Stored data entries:
(* ===== verification/Time.v ===== *)
(** * Clocks and time conversions

    [tracing/src/time.rs] (the clock itself is an input of the model),
    [tracing/src/process_info.rs] and [analytics/src/time.rs].  A
    [DateTime<Utc>] and a [TimeDelta] are their number of nanoseconds. *)

From S2P Require Import Prelude Float.

(** ** Checked [i64] arithmetic *)
Definition i64_checked (z : Z) : exec Z :=
  if (- 2 ^ 63 <=? z) && (z <? 2 ^ 63) then Ok z else Panic.

(** ** Times *)
Abbreviation DateTime := Z.
Abbreviation TimeDelta := Z.

Record DualTime := mkDualTime { dt_ticks : Z; dt_time : DateTime }.

(** [DateTime::timestamp_nanos_opt]: nothing outside of the range of [i64] *)
Definition timestamp_nanos_opt (t : DateTime) : option Z :=
  if (- 2 ^ 63 <=? t) && (t <? 2 ^ 63) then Some t else None.
(** [TimeDelta::num_seconds] and [TimeDelta::subsec_nanos]: both have the sign
    of the delta. *)
Definition num_seconds (d : TimeDelta) : Z := Z.quot d (10 ^ 9).
Definition subsec_nanos (d : TimeDelta) : Z := Z.rem d (10 ^ 9).

Abbreviation Uuid := Z.

(** The text of an identifier, [format!("{id}")], and [Uuid::try_parse] *)
Class UuidText := uuid_to_string : Uuid -> string.
Class UuidParse := try_parse : string -> option Uuid.

Record ProcessInfo := mkProcessInfo {
  process_id : Uuid;
  exe : string;
  username : string;
  realname : string;
  computer : string;
  distro : string;
  cpu_brand : string;
  tsc_frequency : Z;
  start_time : DateTime;
  start_ticks : Z;
  parent_process_id : option Uuid;
  properties : gmap string string
}.

(** ** Conversions *)
Definition f64_1000 : f64 := f64_of_Z 1000.
Definition NANOS_PER_SEC : f64 := f64_mul (f64_mul f64_1000 f64_1000) f64_1000.

Record ConvertTicks := mkConvertTicks {
  ct_tick_offset : Z;
  ct_process_start_ns : Z;
  ct_frequency : Z;
  ct_inv_tsc_frequency_ms : f64;
  ct_inv_tsc_frequency_ns : f64
}.

Definition get_tsc_frequency_inverse_ms (tsc_frequency : Z) : f64 :=
  f64_div f64_1000 (f64_of_Z tsc_frequency).
Definition get_tsc_frequency_inverse_ns (tsc_frequency : Z) : f64 :=
  f64_div NANOS_PER_SEC (f64_of_Z tsc_frequency).
Definition get_process_tick_length_ms (process_info : ProcessInfo) : f64 :=
  get_tsc_frequency_inverse_ms (tsc_frequency process_info).

Definition from_meta_data (start_ticks process_start_ns frequency : Z) : ConvertTicks :=
  mkConvertTicks start_ticks process_start_ns frequency
    (get_tsc_frequency_inverse_ms frequency) (get_tsc_frequency_inverse_ns frequency).

Definition ConvertTicks_new (process : ProcessInfo) : ConvertTicks :=
  from_meta_data (start_ticks process) (default 0 (timestamp_nanos_opt (start_time process)))
    (tsc_frequency process).

Definition get_time (c : ConvertTicks) (ts : Z) : exec f64 :=
  d ← i64_checked (ts - ct_tick_offset c);
  Ok (f64_mul (f64_of_Z d) (ct_inv_tsc_frequency_ms c)).

Definition to_ticks (c : ConvertTicks) (delta : TimeDelta) : Z :=
  let seconds := f64_of_Z (num_seconds delta) in
  let seconds := f64_add seconds (f64_div (f64_of_Z (subsec_nanos delta)) NANOS_PER_SEC) in
  let freq := f64_of_Z (ct_frequency c) in
  f64_round_to_i64 (f64_mul seconds freq).

Definition ticks_to_nanoseconds (c : ConvertTicks) (ticks : Z) : exec Z :=
  d ← i64_checked (ticks - ct_tick_offset c);
  let ns_since_process_start :=
    f64_round_to_i64 (f64_mul (f64_of_Z d) (ct_inv_tsc_frequency_ns c)) in
  i64_checked (ct_process_start_ns c + ns_since_process_start).

(** A clock at one gigahertz counts the nanoseconds. *)
Example ticks_at_1GHz :
  ticks_to_nanoseconds (from_meta_data 1000 5000000000 1000000000) 123456789 = Ok 5123455789.
Proof. vm_compute. reflexivity. Qed.

Lemma i64_checked_Ok z v : i64_checked z = Ok v <-> v = z /\ in_i 64 z.
Proof.
  unfold i64_checked, in_i. destruct (_ && _) eqn:E.
  - apply andb_true_iff in E as [E1%Z.leb_le E2%Z.ltb_lt].
    change (- 2 ^ (64 - 1)) with (- 2 ^ 63). change (2 ^ (64 - 1)) with (2 ^ 63).
    split; [by intros [= ->]|by intros [-> _]].
  - split; [discriminate|]. intros [_ [H1 H2]]. apply andb_false_iff in E as [E|E];
    [apply Z.leb_gt in E|apply Z.ltb_ge in E];
    change (64 - 1) with 63 in *; lia.
Qed.

Lemma f64_round_to_i64_range x : in_i 64 (f64_round_to_i64 x).
Proof.
  unfold in_i, f64_round_to_i64, i64_saturate. change (64 - 1) with 63.
  destruct x as [s|[]| |[] p e]; lia.
Qed.

(** Times are computed, or the computation overflows: nothing else. *)
Lemma ticks_to_nanoseconds_cases c t :
  ticks_to_nanoseconds c t = Panic \/ exists ns, ticks_to_nanoseconds c t = Ok ns /\ in_i 64 ns.
Proof.
  unfold ticks_to_nanoseconds. destruct (i64_checked (t - _)) eqn:E1; cbn [mbind exec_bind];
    [|unfold i64_checked in E1; destruct (_ && _); discriminate E1|by left
     |unfold i64_checked in E1; destruct (_ && _); discriminate E1..].
  destruct (i64_checked (_ + _)) eqn:E2; try (by left);
    try (unfold i64_checked in E2; destruct (_ && _); discriminate E2).
  right. apply i64_checked_Ok in E2 as [-> H]. by eexists.
Qed.
(** Every event of a queue has an entry, and the parser's value for it is read
    as this entry. *)
Lemma log_entry_of_event st strs ct a :
  log_metadata_ok st strs -> log_event_ok st strs a ->
  exists r, logged st strs a = Some r /\
    log_entry_from_value ct (log_event_value (log_dep_value st strs) a) = make_log_entry ct r.
Proof.
  intros Hmd Ha. assert (forall r, str_ok strs (st_bytes st) r -> forall s, strs !! str_ptr r = Some s ->
    log_dep_value st strs (str_ptr r) = String_ s) as Hdep.
  { intros r Hr s Hs. rewrite log_dep_str by done. unfold str_value. by rewrite Hs. }
  destruct Ha as [_ Ha]. destruct a as [e|e|e|e]; cbn [logged log_event_value] in *.
  - destruct Ha as [md Hm]. destruct (Hmd _ _ Hm) as (_ & _ & _ & Hf & Ht & _).
    apply str_ok_lookup in Hf as [f Hf], Ht as [t Ht].
    rewrite Hm. cbn [mbind option_bind]. rewrite Ht. cbn [mbind option_bind]. rewrite Hf.
    cbn [mbind option_bind]. eexists. split; [done|].
    unfold log_dep_value. rewrite Hm. unfold log_record_value, str_dep. rewrite Ht, Hf. done.
  - destruct Ha as [md Hm]. destruct (Hmd _ _ Hm) as (_ & _ & _ & Hf & Ht & _).
    apply str_ok_lookup in Ht as [t Ht].
    rewrite Hm. cbn [mbind option_bind]. rewrite Ht. cbn [mbind option_bind].
    eexists. split; [done|].
    unfold log_dep_value. rewrite Hm. unfold log_record_value, str_dep. rewrite Ht. done.
  - destruct Ha as [Ht Hm]. pose proof (str_ok_lookup _ _ _ Ht) as [t Ht'].
    pose proof (str_ok_lookup _ _ _ Hm) as [ms Hm'].
    pose proof (Hdep _ Ht _ Ht') as Et. pose proof (Hdep _ Hm _ Hm') as Em.
    unfold id_ref in *. cbn [str_ptr] in *. rewrite Ht'. cbn [mbind option_bind]. rewrite Hm'.
    cbn [mbind option_bind]. eexists. split; [done|]. rewrite Et, Em. done.
  - pose proof (str_ok_lookup _ _ _ Ha) as [t Ht']. pose proof (Hdep _ Ha _ Ht') as Et.
    unfold id_ref in *. cbn [str_ptr] in *. rewrite Ht'.
    cbn [mbind option_bind]. eexists. split; [done|]. rewrite Et. done.
Qed.

(** The metadata of the stream, as the analytics receives it *)
Lemma log_stream_udts into_iter stream :
  iterates into_iter ->
  let info := received_stream (make_stream_info into_iter LogMsgQueueAny LogDepsQueueAny stream) in
  log_udts_ok (si_objects_metadata info) /\ log_deps_udts_ok (si_dependencies_metadata info).
Proof.
  intros Hit. cbv zeta. unfold received_stream, make_stream_info. cbn [si_objects_metadata si_dependencies_metadata].
  unfold flatten_metadata.
  replace (foldl extract_secondary_udts ∅ (reflect_contained LogMsgQueueAny))
    with ({["StringId" := reflect StringId]} : gmap string UserDefinedType) by reflexivity.
  replace (foldl extract_secondary_udts ∅ (reflect_contained LogDepsQueueAny))
    with (∅ : gmap string UserDefinedType) by reflexivity.
  rewrite iterates_singleton, iterates_empty by done. split; [|by split].
  by split_and!.
Qed.
End pipeline.

(** [for_each_log_entry_in_block], seen from the events that were logged *)
Definition event_entry (st : statics) (strs : gmap Z string) (ct : ConvertTicks) (a : LogMsgQueueAny)
  : exec LogEntry :=
  match logged st strs a with
  | Some (ticks, level, target, msg) =>
      time ← ticks_to_nanoseconds ct ticks;
      Ok (mkLogEntry time (wrap_i 32 level) target msg)
  | None => Ub
  end.

Fixpoint visit {A E S} (entry : A -> exec E) (f : S -> E -> exec (S * bool)) (s : S) (evs : list A)
  : exec S :=
  match evs with
  | [] => Ok s
  | a :: evs' =>
      e ← entry a;
      '(s, continue) ← f s e;
      if continue : bool then visit entry f s evs' else Ok s
  end.

Lemma visit_log_values `{HA : LawfulAbi} {S} st strs ct (f : S -> LogEntry -> exec (S * bool)) evs s :
  log_metadata_ok st strs -> Forall (log_event_ok st strs) evs ->
  ('(s, _) ← fold_until (on_log_value ct f) s
      (map (log_event_value (log_dep_value st strs)) evs); Ok s) =
  visit (event_entry st strs ct) f s evs.
Proof.
  intros Hmd Hok. revert s. induction Hok as [|a evs Ha _ IH]; intros s; cbn [map fold_until visit]; [done|].
  destruct (log_entry_of_event st strs ct a Hmd Ha) as ([[[t l] tg] ms] & Hl & He).
  assert (forall s, on_log_value ct f s (log_event_value (log_dep_value st strs) a) =
    (entry ← with_context "log_entry_from_value" (make_log_entry ct (t, l, tg, ms));
     match entry with
     | Some log_entry => '(s, continue) ← f s log_entry; Ok (s, continue)
     | None => Ok (s, true)
     end)) as Hon by (intros; unfold on_log_value; by rewrite He).
  assert (event_entry st strs ct a =
    (time ← ticks_to_nanoseconds ct t; Ok (mkLogEntry time (wrap_i 32 l) tg ms))) as ->
    by (unfold event_entry; by rewrite Hl).
  rewrite Hon. unfold make_log_entry.
  destruct (ticks_to_nanoseconds_cases ct t) as [->|(ns & -> & _)];
    cbn [mbind exec_bind with_context]; [done|].
  destruct (f s _) as [[s' [|]]| | | |]; cbn [mbind exec_bind]; try done; apply IH.
Qed.
(* ===== verification/MetricsBlock.v ===== *)
(** * Metrics

    [tracing/src/metrics/events.rs], [tracing/src/metrics/block.rs] and
    [analytics/src/measure.rs]: the events of the metrics stream, their
    dependencies, and the measures that the analytics reads. *)

From S2P Require Import Prelude RustString Float Transit Queue Pod Parser PodParser Blocks.
From S2P Require Import Levels Deps LogEvents LogBlock Time Stream Wire LogEntry.

(** ** Events *)
Record IntegerMetricEvent := mkIntegerMetricEvent { ime_desc : Z; ime_value : Z; ime_time : Z }.
Record FloatMetricEvent := mkFloatMetricEvent { fme_desc : Z; fme_value : f64; fme_time : Z }.
Record MetricMetadataRecord := mkMetricMetadataRecord {
  mmr_id : Z;
  mmr_name : Z;
  mmr_unit : Z;
  mmr_target : Z;
  mmr_module_path : Z;
  mmr_file : Z;
  mmr_line : Z;
  mmr_lod : Z
}.

#[export] Instance IntegerMetricEvent_Pod : Pod IntegerMetricEvent := {|
  decl := mkStruct "IntegerMetricEvent"
    [mkField "desc" (Reference_ "& 'static MetricMetadata") 8;
     mkField "value" (Path "u64") 8; mkField "time" (Path "i64") 8];
  to_fields e := [u64_bytes (ime_desc e); u64_bytes (ime_value e); i64_bytes (ime_time e)];
  of_fields fs :=
    match fs with
    | [desc; value; time] => Some (mkIntegerMetricEvent (u64_of desc) (u64_of value) (i64_of time))
    | _ => None
    end
|}.

#[export] Instance FloatMetricEvent_Pod : Pod FloatMetricEvent := {|
  decl := mkStruct "FloatMetricEvent"
    [mkField "desc" (Reference_ "& 'static MetricMetadata") 8;
     mkField "value" (Path "f64") 8; mkField "time" (Path "i64") 8];
  to_fields e := [u64_bytes (fme_desc e); f64_bytes (fme_value e); i64_bytes (fme_time e)];
  of_fields fs :=
    match fs with
    | [desc; value; time] => Some (mkFloatMetricEvent (u64_of desc) (f64_of value) (i64_of time))
    | _ => None
    end
|}.
(* ===== verification/Measure.v ===== *)
(** * Measures

    [analytics/src/measure.rs], and the theorem of the metrics pipeline. *)

From S2P Require Import Prelude RustString Float Transit Queue Pod Parser PodParser Blocks.
From S2P Require Import Levels Deps LogEvents LogBlock Time Stream Wire LogEntry MetricsBlock.

Record Measure := mkMeasure {
  me_time : Z;
  me_target : string;
  me_name : string;
  me_unit : string;
  me_value : f64
}.

Definition read_float_metric (obj : Object) : exec (Z * f64 * string * string * string) :=
  ticks ← with_context "reading time from FloatMetricEvent" (get get_i64 obj "time");
  value ← with_context "reading value from FloatMetricEvent" (get get_f64 obj "value");
  desc ← with_context "reading desc from FloatMetricEvent" (get get_object obj "desc");
  target ← with_context "reading target from FloatMetricEvent" (get get_string desc "target");
  name ← with_context "reading name from FloatMetricEvent" (get get_string desc "name");
  unit ← with_context "reading unit from FloatMetricEvent" (get get_string desc "unit");
  Ok (ticks, value, target, name, unit).

Definition read_integer_metric (obj : Object) : exec (Z * f64 * string * string * string) :=
  ticks ← with_context "reading time from IntegerMetricEvent" (get get_i64 obj "time");
  value ← with_context "reading value from IntegerMetricEvent" (get get_u64 obj "value");
  desc ← with_context "reading desc from IntegerMetricEvent" (get get_object obj "desc");
  target ← with_context "reading target from IntegerMetricEvent" (get get_string desc "target");
  name ← with_context "reading name from IntegerMetricEvent" (get get_string desc "name");
  unit ← with_context "reading unit from IntegerMetricEvent" (get get_string desc "unit");
  Ok (ticks, f64_of_Z value, target, name, unit).

(** [Ok(Some(Measure {..}))] *)
Definition make_measure (convert_ticks : ConvertTicks) (r : Z * f64 * string * string * string)
  : exec (option Measure) :=
  let '(ticks, value, target, name, unit) := r in
  time ← ticks_to_nanoseconds convert_ticks ticks;
  Ok (Some (mkMeasure time target name unit value)).

Definition measure_from_value (convert_ticks : ConvertTicks) (val : Value) : exec (option Measure) :=
  match val with
  | Object_ obj =>
      if String.eqb (type_name obj) "FloatMetricEvent" then
        read_float_metric obj ≫= make_measure convert_ticks
      else if String.eqb (type_name obj) "IntegerMetricEvent" then
        read_integer_metric obj ≫= make_measure convert_ticks
      else Ok None
  | _ => Ok None
  end.

(** The closure of [for_each_measure_in_block] *)
Definition on_measure_value {S} (convert_ticks : ConvertTicks)
    (fun_ : S -> Measure -> exec (S * bool)) (s : S) (val : Value) : exec (S * bool) :=
  measure ← with_context "measure_from_value" (measure_from_value convert_ticks val);
  match measure with
  | Some measure =>
      '(s, continue) ← fun_ s measure;
      Ok (s, continue)
  | None => Ok (s, true)
  end.

(** [for_each_measure_in_block], from the payload that was fetched *)
Definition for_each_measure_in_block `{Compression} {S} (convert_ticks : ConvertTicks)
    (stream : StreamInfo) (payload : BlockPayload) (fun_ : S -> Measure -> exec (S * bool)) (s : S)
  : exec (S * bool) :=
  with_context "parse_block"
    (parse_block stream payload (on_measure_value convert_ticks fun_) s).

(** ** The measure that an event should become *)
Definition metric_event_time (a : MetricsMsgQueueAny) : Z :=
  match a with
  | MetricsMsgQueueAny.IntegerMetricEvent e => ime_time e
  | MetricsMsgQueueAny.FloatMetricEvent e => fme_time e
  end.
Definition metric_event_number (a : MetricsMsgQueueAny) : f64 :=
  match a with
  | MetricsMsgQueueAny.IntegerMetricEvent e => f64_of_Z (ime_value e)
  | MetricsMsgQueueAny.FloatMetricEvent e => fme_value e
  end.

Definition measured (st : statics) (strs : gmap Z string) (a : MetricsMsgQueueAny)
  : option (Z * f64 * string * string * string) :=
  md ← st_metrics st !! metric_event_desc a;
  target ← strs !! str_ptr (mm_target md);
  name ← strs !! str_ptr (mm_name md);
  unit ← strs !! str_ptr (mm_unit md);
  Some (metric_event_time a, metric_event_number a, target, name, unit).

Definition event_measure (st : statics) (strs : gmap Z string) (ct : ConvertTicks)
    (a : MetricsMsgQueueAny) : exec Measure :=
  match measured st strs a with
  | Some (ticks, value, target, name, unit) =>
      time ← ticks_to_nanoseconds ct ticks;
      Ok (mkMeasure time target name unit value)
  | None => Ub
  end.

(** The visitor of events and whether it saw them all *)
Fixpoint visit_all {A E S} (entry : A -> exec E) (f : S -> E -> exec (S * bool)) (s : S) (evs : list A)
  : exec (S * bool) :=
  match evs with
  | [] => Ok (s, true)
  | a :: evs' =>
      e ← entry a;
      '(s, continue) ← f s e;
      if continue : bool then visit_all entry f s evs' else Ok (s, false)
  end.

Section pipeline.
Context {HAbi : Abi} {HA : LawfulAbi}.

Lemma measure_of_event st strs ct a :
  metric_metadata_ok st strs -> metric_event_ok st a ->
  exists r, measured st strs a = Some r /\
    measure_from_value ct (metric_event_value (metric_dep_value st strs) a) = make_measure ct r.
Proof.
  intros Hmd [_ [md Ha]]. destruct (Hmd _ _ Ha) as (_ & _ & _ & Hs).
  assert (forall r, In r [mm_name md; mm_unit md; mm_target md] ->
    exists s, strs !! str_ptr r = Some s) as Hlook.
  { intros r Hr. apply (str_ok_lookup strs (st_bytes st)).
    eapply List.Forall_forall; [exact Hs|]. cbn in *. tauto. }
  destruct (Hlook (mm_target md)) as [t Ht]; [cbn; tauto|].
  destruct (Hlook (mm_name md)) as [n Hn]; [cbn; tauto|].
  destruct (Hlook (mm_unit md)) as [u Hu]; [cbn; tauto|].
  unfold measured. rewrite Ha. cbn [mbind option_bind]. rewrite Ht. cbn [mbind option_bind].
  rewrite Hn. cbn [mbind option_bind]. rewrite Hu. cbn [mbind option_bind].
  eexists. split; [done|].
  destruct a as [e|e]; cbn [metric_event_desc metric_event_value] in *;
    unfold metric_dep_value; rewrite Ha; unfold metric_record_value, str_dep;
    rewrite Ht, Hn, Hu; reflexivity.
Qed.

Lemma visit_measure_values {S} st strs ct (f : S -> Measure -> exec (S * bool)) evs s :
  metric_metadata_ok st strs -> Forall (metric_event_ok st) evs ->
  fold_until (on_measure_value ct f) s
    (map (metric_event_value (metric_dep_value st strs)) evs) =
  visit_all (event_measure st strs ct) f s evs.
Proof.
  intros Hmd Hok. revert s. induction Hok as [|a evs Ha _ IH]; intros s; [done|].
  cbn [map fold_until visit_all].
  destruct (measure_of_event st strs ct a Hmd Ha) as ([[[[t x] tg] n] u] & Hl & He).
  assert (forall s, on_measure_value ct f s (metric_event_value (metric_dep_value st strs) a) =
    (measure ← with_context "measure_from_value" (make_measure ct (t, x, tg, n, u));
     match measure with
     | Some measure => '(s, continue) ← f s measure; Ok (s, continue)
     | None => Ok (s, true)
     end)) as Hon by (intros; unfold on_measure_value; by rewrite He).
  assert (event_measure st strs ct a =
    (time ← ticks_to_nanoseconds ct t; Ok (mkMeasure time tg n u x))) as ->
    by (unfold event_measure; by rewrite Hl).
  rewrite Hon. unfold make_measure.
  destruct (ticks_to_nanoseconds_cases ct t) as [->|(ns & -> & _)];
    cbn [mbind exec_bind with_context]; [done|].
  destruct (f s _) as [[s' [|]]| | | |]; cbn [mbind exec_bind]; try done; apply IH.
Qed.

Lemma metrics_stream_udts into_iter stream :
  iterates into_iter ->
  let info := received_stream
    (make_stream_info into_iter MetricsMsgQueueAny MetricsDepsQueueAny stream) in
  metric_udts_ok (si_objects_metadata info) /\ metric_deps_udts_ok (si_dependencies_metadata info).
Proof.
  intros Hit. cbv zeta. unfold received_stream, make_stream_info.
  cbn [si_objects_metadata si_dependencies_metadata]. unfold flatten_metadata.
  replace (foldl extract_secondary_udts ∅ (reflect_contained MetricsMsgQueueAny))
    with (∅ : gmap string UserDefinedType) by reflexivity.
  replace (foldl extract_secondary_udts ∅ (reflect_contained MetricsDepsQueueAny))
    with (∅ : gmap string UserDefinedType) by reflexivity.
  rewrite iterates_empty by done. by split.
Qed.
End pipeline.

(** ** Properties *)

(** C6. The metrics pipeline is a round trip: the block that the sink encodes
    for events pushed on a metrics queue is read by the analytics as the
    measures that were recorded, in order: the ticks, the name, the unit and
    the target of the description, and the value (an integer becomes the
    nearest double). *)
Theorem metrics_block_round_trip `{HA : LawfulAbi} `{HC : LawfulCompression} `{Rfc3339}
    into_iter st strs evs size stream :
  iterates into_iter -> metric_metadata_ok st strs -> Forall (metric_event_ok st) evs ->
  exists q deps,
    foldM (push_metric_event (st_bytes st)) (queue_new size) evs = Ok q /\
    extract_metrics st q = Ok deps /\
    (blen (as_bytes deps) < 2 ^ 63 -> blen (as_bytes q) < 2 ^ 63 ->
     forall new_v4 b e p,
       eb_events b = q -> eb_end b = Some e ->
       in_i 64 (dt_ticks (eb_begin b) - start_ticks p) -> in_i 64 (dt_ticks e - start_ticks p) ->
       exists block, encode_block (extract_metrics st) new_v4 b p = Ok block /\
       forall ct S (f : S -> Measure -> exec (S * bool)) s,
         for_each_measure_in_block ct
           (received_stream
              (make_stream_info into_iter MetricsMsgQueueAny MetricsDepsQueueAny stream))
           (bk_payload block) f s =
         with_context "parse_block" (with_context "parsing object buffer"
           (visit_all (event_measure st strs ct) f s evs))).
Proof.
  intros Hit Hmd Hok.
  destruct (metrics_stream_udts into_iter stream Hit) as [Hu Hdu].
  destruct (metrics_block_values st strs _ _ evs size Hu Hdu Hmd Hok) as (q & deps & Hq & _ & Hx & Hv).
  exists q, deps. split; [done|]. split; [done|].
  intros Hbd Hbq new_v4 b e p <- He Hb1 Hb2. destruct (Hv Hbd Hbq) as (h & Hh & Hparse).
  destruct (encode_block_Ok _ new_v4 b e deps p He Hx Hb1 Hb2) as (block & -> & Hcd & Hco).
  exists block. split; [done|]. intros ct S f s. unfold for_each_measure_in_block.
  rewrite (parse_block_Ok _ _ _ _ h _ s Hcd Hco Hh), Hparse.
  by rewrite <- (visit_measure_values st strs ct f evs s Hmd Hok).
Qed.

Module MetricExample.
Definition strings : list (Z * string) :=
  [(1000, "frame time"); (2000, "ms"); (3000, "app"); (4000, "app::main"); (5000, "src/main.rs")].
Definition strs : gmap Z string := list_to_map strings.
Definition ref_of (e : Z * string) : str_ref := mkStr e.1 (blen (bytes_of e.2)).
Definition md : MetricMetadata :=
  mkMetricMetadata Verbosity.Med (mkStr 1000 10) (mkStr 2000 2) (mkStr 3000 3) (mkStr 4000 9)
    (mkStr 5000 11) 7.
Definition st : statics :=
  mkStatics (list_to_map (concat (map LogExample.bytes_at strings))) ∅ {[ 6000 := md ]} ∅ ∅.
Definition evs : list MetricsMsgQueueAny :=
  [MetricsMsgQueueAny.IntegerMetricEvent (mkIntegerMetricEvent 6000 16 1100);
   MetricsMsgQueueAny.FloatMetricEvent (mkFloatMetricEvent 6000 (f64_of_Z 17) 1200)].

Lemma metric_str_ok_of e : In e strings -> str_ok strs (st_bytes st) (ref_of e).
Proof.
  intros H. exists e.2. unfold ref_of. cbn [str_ptr str_len].
  repeat destruct H as [<-|H]; try destruct H; split_and!; try lia; vm_compute; done.
Qed.

Lemma metric_md_ok : metric_metadata_ok st strs.
Proof.
  intros a m Ha. cbn [st_metrics st] in Ha. apply lookup_singleton_Some in Ha as [<- <-].
  split; [by vm_compute|]. split; [by vm_compute|]. split; [by vm_compute|].
  change (Forall (str_ok strs (st_bytes st)) (map ref_of strings)).
  apply List.Forall_forall. intros r Hr. apply in_map_iff in Hr as (e & <- & He).
  by apply metric_str_ok_of.
Qed.

Lemma metric_evs_ok : Forall (@metric_event_ok natural_abi natural_lawful st) evs.
Proof.
  repeat apply Forall_cons; try apply Forall_nil; unfold metric_event_ok, item_ok; cbn;
    split_and!; try (vm_compute; done); by eexists.
Qed.
End MetricExample.

Lemma metrics_block_round_trip_witness :
  exists q deps block,
    foldM (@push_metric_event natural_abi (st_bytes MetricExample.st)) (queue_new 1024)
      MetricExample.evs = Ok q /\
    @extract_metrics natural_abi MetricExample.st q = Ok deps /\
    @encode_block identity_compression LogExample.rfc (@extract_metrics natural_abi MetricExample.st)
      11 (mkEventBlock 7 9 (mkDualTime 1000 0) q (Some (mkDualTime 2000 1000)) 0) LogExample.process
      = Ok block /\
    @for_each_measure_in_block identity_compression _ LogExample.ct
      (received_stream (@make_stream_info map_to_list MetricsMsgQueueAny MetricsDepsQueueAny
         (@MetricsMsgQueue natural_abi) (@MetricsDepsQueue natural_abi) LogExample.stream))
      (bk_payload block) (fun acc e => Ok (acc ++ [e], true)) [] =
    Ok ([mkMeasure 100 "app" "frame time" "ms" (f64_of_Z 16);
         mkMeasure 200 "app" "frame time" "ms" (f64_of_Z 17)], true).
Proof.
  destruct (@metrics_block_round_trip natural_abi natural_lawful identity_compression
    identity_compression_lawful LogExample.rfc map_to_list MetricExample.st MetricExample.strs
    MetricExample.evs 1024 LogExample.stream (fun m => Permutation_refl _) MetricExample.metric_md_ok
    MetricExample.metric_evs_ok) as (q & deps & Hq & Hx & Hrest).
  assert (blen (as_bytes q) < 2 ^ 63) as Hbq
    by (vm_compute in Hq; injection Hq as <-; vm_compute; reflexivity).
  assert (blen (as_bytes deps) < 2 ^ 63) as Hbd.
  { vm_compute in Hq. injection Hq as <-. vm_compute in Hx. injection Hx as <-.
    vm_compute. reflexivity. }
  destruct (Hrest Hbd Hbq 11 (mkEventBlock 7 9 (mkDualTime 1000 0) q (Some (mkDualTime 2000 1000)) 0)
    (mkDualTime 2000 1000) LogExample.process eq_refl eq_refl) as (block & Hblock & Hread);
    [vm_compute; split; [discriminate|reflexivity]..|].
  exists q, deps, block. split; [exact Hq|]. split; [exact Hx|]. split; [exact Hblock|].
  rewrite Hread. vm_compute. reflexivity.
Defined.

Work request: What you retype should run from the first line of the entries above through the line containing "Record DualTime := mkDualTime", exactly and in full.

Response to the exercise:
(* ===== verification/Time.v ===== *)
(** * Clocks and time conversions

    [tracing/src/time.rs] (the clock itself is an input of the model),
    [tracing/src/process_info.rs] and [analytics/src/time.rs].  A
    [DateTime<Utc>] and a [TimeDelta] are their number of nanoseconds. *)

From S2P Require Import Prelude Float.

(** ** Checked [i64] arithmetic *)
Definition i64_checked (z : Z) : exec Z :=
  if (- 2 ^ 63 <=? z) && (z <? 2 ^ 63) then Ok z else Panic.

(** ** Times *)
Abbreviation DateTime := Z.
Abbreviation TimeDelta := Z.

Record DualTime := mkDualTime { dt_ticks : Z; dt_time : DateTime }.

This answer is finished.